В конце ноября 1944-го его назначили начальником оперативного отдела армии. И в тот же день он поехал на передовую — лично оценить обстановку. С ним были шофёр и адъютант. Шофёра убили сразу. Адъютант, совсем молодой парень, успел выскочить и уйти в лес. Петра взяли.
И теперь он лежал на соломе в немецком подвале. С выбитым плечом. Со сломанными пальцами. С ожогами на груди. Ему двадцать три года. Он не спал нормально уже три года. И он знал: до наших осталось несколько дней. Он чувствовал это по земле.
Допросы начались. Их вели каждый день. Иногда по два раза.
Пётр Гуменник вошёл в комнату под руки с двумя солдатами. Высокий, широкоплечий, чёрные волосы слиплись от пота и крови, левый глаз заплыл, на губе — свежая рана. Но держался прямо. Илья посмотрел на него — и внутри что-то дрогнуло. Впервые за долгое время. Он отогнал это чувство, закопал.
— Фамилия?
— Гуменник.
— Имя?
— Пётр.
— Звание?
— Полковник.
— Часть?
Молчание. Удар в живот. Пётр согнулся, выдохнул, выпрямился. Не издал ни звука.
— Вы ответите?
Молчание.
Удар в солнечное сплетение.
— Вы ответите?
Молчание.
Удар по почкам.
Илья переводил, глядя в трещину на стене. А сам думал: откуда в этом человеке столько силы? Он выглядел как труп — бледный, худой, с запёкшейся кровью на губах. Но глаза горели. Горели так, будто он не в подвале на допросе, а на командном пункте. Илья не понимал этого. Он никогда не видел таких глаз.
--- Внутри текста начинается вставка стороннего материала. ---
Definition branch_result (v : string) : result string string :=
  Ok (to_json (mkEnvelope (Some ControlNormal) v {["child" := v]})).
Definition branch_env : env := answering (Ok "5") 0 "ping" (branch_result "1").
Definition node_ctx : OrchestrationContext := mkContext "0badcafe" 1.
Definition node_exec (isolated : bool) : ExecutionContext := mkExecCtx ∅ None isolated 0 "t" Root.
Definition node_graph : FunctionGraph :=
  mkGraph "0badcafe" "t"
    (list_to_map [("a", mkNode "a" "SQL" None None None None "alice" None);
                  ("l", mkNode "l" "LOOP" None None (Some "a") None "alice" None)]) V1.
Definition two_branches : FunctionNode := mkNode "t" "" None (Some "out") (Some "a") (Some "l") "alice" None.
(** A recursive call that returns the id of the node it is given. *)
Definition echo (i : string) : M string := ret i.

Definition sql_run (q : string) : list event * outcome (NodeResult * named_results) :=
  exec branch_env [] (execute_sql_node node_graph (node_exec false)
    (mkNode "a" "SQL" (Some q) (Some "out") None None "alice" None) "a" ∅).

Lemma sql_node_runs_witness : exists r,
  fst (sql_run "SELECT 1") = [Ev (sql_op node_graph
    (mkNode "a" "SQL" (Some "SELECT 1") (Some "out") None None "alice" None) "SELECT 1") r] /\
  snd (sql_run "SELECT 1") = match r with
    | Ok v => Done (Ok v, stored (mkNode "a" "SQL" (Some "SELECT 1") (Some "out") None None "alice" None) v ∅)
    | Err e => Done (Err (Application e), ∅)
    end.
Proof.
  assert (Hs : substitute_all_with_options "SELECT 1" ∅ ∅ (sys_vars node_graph (node_exec false))
    (Some V1) = Ok "SELECT 1") by (vm_compute; reflexivity).
  pose proof (sql_node_runs node_graph (node_exec false)
    (mkNode "a" "SQL" (Some "SELECT 1") (Some "out") None None "alice" None) "a" "SELECT 1" ∅
    (fst (sql_run "SELECT 1")) (snd (sql_run "SELECT 1")) eq_refl) as H.
  cbn [vars node_exec sql_quoting_version node_graph] in H. rewrite Hs in H. apply H. apply exec_runs.
Defined.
Так продолжалось три дня. Каждый день — удары, молчание. Илья переводил, смотрел в стену. И каждый день, уходя, замечал, что полковник смотрит на него. Не на офицера, не на конвоиров — на него. Зелёными глазами, которые не потухли.
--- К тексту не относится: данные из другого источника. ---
(* ===== verification/Redact.v ===== *)
(** Redaction of URLs before they reach a log or an error ([src/redact.rs]). *)
From S2P Require Import Prelude RustString UrlCrate.

Definition REDACTED : string := "<redacted>".

(** [s.trim_end_matches('=')] is not empty: some character is not a ['=']. *)
Definition not_only_padding (s : string) : bool := negb (str_forall (Ascii.eqb "=") s).

Definition redact_pair (pair : string) : string :=
  match split_once "=" pair with
  | Some (name, v) => if not_only_padding v then name +:+ "=" +:+ REDACTED else REDACTED
  | None => REDACTED
  end.

Definition redact_query (query : string) : string :=
  join "&" (map redact_pair (split_char "&" query)).

Section Redact.
Context {UC : UrlCrate}.

Definition has_credentials (u : Url) : bool :=
  negb (str_is_empty (url_username u)) || bool_decide (is_Some (url_password u)).

Definition redact_url (url : string) : string :=
  match url_parse url with
  | Err _ => REDACTED
  | Ok parsed =>
      url_before_username parsed +:+
      (if has_credentials parsed then REDACTED +:+ "@" else "") +:+
      url_host_to_path parsed +:+
      (match url_query parsed with
       | Some q => if str_is_empty q then "" else "?" +:+ redact_query q
       | None => ""
       end) +:+
      (match url_fragment parsed with Some _ => "#" +:+ REDACTED | None => "" end)
  end.
End Redact.

(** ** What is left of a query *)

(** What the redaction of one parameter may depend on: its name, when it has a
    value that is more than padding. *)
Definition pair_shape (pair : string) : option string :=
  match split_once "=" pair with
  | Some (name, v) => if not_only_padding v then Some name else None
  | None => None
  end.
Definition query_shape (query : string) : list (option string) :=
  map pair_shape (split_char "&" query).

Definition render_shape (shape : option string) : string :=
  match shape with Some name => name +:+ "=" +:+ REDACTED | None => REDACTED end.

Lemma redact_pair_shape pair : redact_pair pair = render_shape (pair_shape pair).
Proof.
  unfold redact_pair, pair_shape. destruct (split_once "=" pair) as [[name v]|]; [|done].
  by destruct (not_only_padding v).
Qed.

Lemma redact_query_shape query : redact_query query = join "&" (map render_shape (query_shape query)).
Proof.
  unfold redact_query, query_shape. rewrite map_map. f_equal. apply map_ext, redact_pair_shape.
Qed.

Lemma split_char_join c parts :
  Forall (fun t => char_free c t = true) parts -> parts <> [] ->
  split_char c (join (String c "") parts) = parts.
Proof.
  induction 1 as [|p parts Hp Hparts IH]; intros Hne; [done|].
  destruct parts as [|p' parts]; [by apply split_char_free|].
  rewrite join_cons. cbn [append]. rewrite split_char_app by done. by rewrite IH.
Qed.

Lemma split_once_Some c p l r :
  split_once (String c "") p = Some (l, r) -> p = l +:+ String c "" +:+ r /\ char_free c l = true.
Proof.
  revert l. induction p as [|a p IH]; intros l; cbn [split_once]; [done|].
  cbn [strip_prefix]. destruct (Ascii.eqb_spec c a) as [<-|Ha].
  - by intros [= <- <-].
  - destruct (split_once (String c "") p) as [[l' r']|]; [|done]. intros [= <- <-].
    destruct (IH l' eq_refl) as [-> Hl]. split; [done|]. by apply char_free_cons.
Qed.

(** A rendered parameter reads as the parameter it came from. *)
Lemma pair_shape_render pair : char_free "&" pair = true ->
  let t := render_shape (pair_shape pair) in char_free "&" t = true /\ pair_shape t = pair_shape pair.
Proof.
  intros Hp. unfold pair_shape at 1 3. destruct (split_once "=" pair) as [[name v]|] eqn:Hs; [|done].
  destruct (not_only_padding v); [|done]. apply split_once_Some in Hs as [-> Hname].
  apply char_free_app in Hp as [Hp _]. cbn [render_shape]. split.
  - apply char_free_app. by split.
  - unfold pair_shape. change "=" with (String "=" "") at 1.
    by rewrite (split_once_free "=" "" name REDACTED Hname).
Qed.

(** Redaction keeps the shape of a query and is stable.  A redacted query has
    the same parameters in the same order, the named ones under the same names;
    redacting it again changes nothing. *)
Theorem redact_query_stable query :
  query_shape (redact_query query) = query_shape query /\
  redact_query (redact_query query) = redact_query query.
Proof.
  assert (H : query_shape (redact_query query) = query_shape query).
  { destruct (split_char_parts "&" query) as [Hparts Hne].
    rewrite redact_query_shape. unfold query_shape at 1.
    rewrite split_char_join; unfold query_shape.
    - rewrite !map_map. apply map_ext_in. intros pair Hin%list_elem_of_In.
      eapply Forall_forall in Hparts; [|done]. by apply pair_shape_render.
    - rewrite map_map. apply Forall_fmap. eapply Forall_impl; [exact Hparts|].
      intros pair Hpair. by apply pair_shape_render.
    - by destruct (split_char "&" query). }
  split; [done|]. rewrite (redact_query_shape (redact_query query)), H. by rewrite <- redact_query_shape.
Qed.

Section RedactUrl.
Context {UC : UrlCrate}.

(** What a log may show of a URL: scheme, host, port and path, whether there
    were credentials and a fragment, and the names of the parameters. *)
Definition public_part (u : Url) : string * bool * string * option (list (option string)) * bool :=
  (url_before_username u, has_credentials u, url_host_to_path u,
   (q ← url_query u; if str_is_empty q then None else Some (query_shape q)),
   bool_decide (is_Some (url_fragment u))).

(** Redaction reveals nothing but the public part.  Two URLs that agree on
    scheme, host, port, path, on whether they carry credentials and a fragment,
    and on the names of their parameters redact to the same text, whatever the
    user, the password, the parameter values and the fragment are; and text that
    is not a URL is never echoed. *)
Theorem redact_url_noninterference url1 url2 u1 u2 text :
  url_parse url1 = Ok u1 -> url_parse url2 = Ok u2 -> public_part u1 = public_part u2 ->
  is_ok (url_parse text) = false ->
  redact_url url1 = redact_url url2 /\ redact_url text = REDACTED.
Proof.
  intros H1 H2 Hp Ht. unfold redact_url. rewrite H1, H2. split; [|by destruct (url_parse text)].
  unfold public_part in Hp. injection Hp as Hb Hc Hh Hq Hf. rewrite Hb, Hc, Hh.
  assert (Hquery : forall u, match url_query u with
    | Some q => if str_is_empty q then "" else "?" +:+ redact_query q
    | None => "" end = from_option (fun shape => "?" +:+ join "&" (map render_shape shape)) ""
    (q ← url_query u; if str_is_empty q then None else Some (query_shape q))).
  { intros u. destruct (url_query u) as [q|]; [|done]. cbn. destruct (str_is_empty q); [done|].
    by rewrite redact_query_shape. }
  rewrite !Hquery, Hq. clear Hquery Hq. do 4 f_equal.
  by destruct (url_fragment u1), (url_fragment u2).
Qed.
End RedactUrl.

#[local] Existing Instance sample_url.

Definition signed_url (signature : string) : string :=
  "https://acct.blob.core.windows.net/c/b?sv=1&sig=" +:+ signature +:+ "#x".
Definition signed_parts (signature : string) : Url :=
  mkParts "https" "acct.blob.core.windows.net" "c/b" (Some ("sv=1&sig=" +:+ signature)) (Some "x").

Lemma redact_url_noninterference_witness :
  redact_url (signed_url "Zm9v") =
    "https://acct.blob.core.windows.net/c/b?sv=<redacted>&sig=<redacted>#<redacted>" /\
  redact_url (signed_url "Zm9v") = redact_url (signed_url "YmFy") /\ redact_url "Zm9v" = REDACTED.
Proof.
  split; [vm_compute; reflexivity|].
  apply (redact_url_noninterference (signed_url "Zm9v") (signed_url "YmFy")
    (signed_parts "Zm9v") (signed_parts "YmFy") "Zm9v"); vm_compute; reflexivity.
Defined.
На второй день плена Илья украл хлеб. Просто взял со столовой, сунул в карман. Вечером пробрался в подвал, где держали Петра, и сунул хлеб в связанные руки.
— Ешь, — сказал по-русски. — Только тихо.
Пётр взял хлеб. Не поблагодарил. Посмотрел долго, не мигая.
— Зачем? — спросил шёпотом.
— Вы голодный.
— Тебе-то что?
— Не знаю.
— Не знаешь, — усмехнулся Пётр криво, без капли тепла. — Ты ври, да не завирайся. Каждый что-то хочет.
— Я ничего не хочу.
— А хлеб зачем украл?
Илья молчал.
— Совесть замучила? Или душу спасаешь? Думаешь, если русскому поможешь, Бог простит, что своим переводил?
— У меня нет своих, — сказал Илья.
— Это точно, — согласился Пётр. — Свои бы в подвал не полезли.
Он отвернулся к стене. Хлеб съел, но спиной — не доверял.
— Уходи, — сказал. — И не приходи больше.
Илья не ушёл.
На третий день принёс воду. Поставил на пол возле двери.
— Вода. Пейте.
Пётр лежал на соломе, сквозь дверной свет видно было, как затекло лицо, почернела скула.
— Живой? — спросил Илья.
— Не дождёшься.
— Я не жду.
— Чего ж тогда пришёл?
— Помочь.
— Не надо мне помогать.
— Вам надо.
Пётр приподнялся на локте.
— Слушай меня. Я не знаю, что ты задумал. Может, ты подстава. Может, тебя поставили втереться в доверие, а потом нож в спину. Я таких фокусов знаю сотню.
— Я не...
— Молчи. Если хочешь помочь — помоги бежать. А если нет — уйди и не мешай умирать спокойно.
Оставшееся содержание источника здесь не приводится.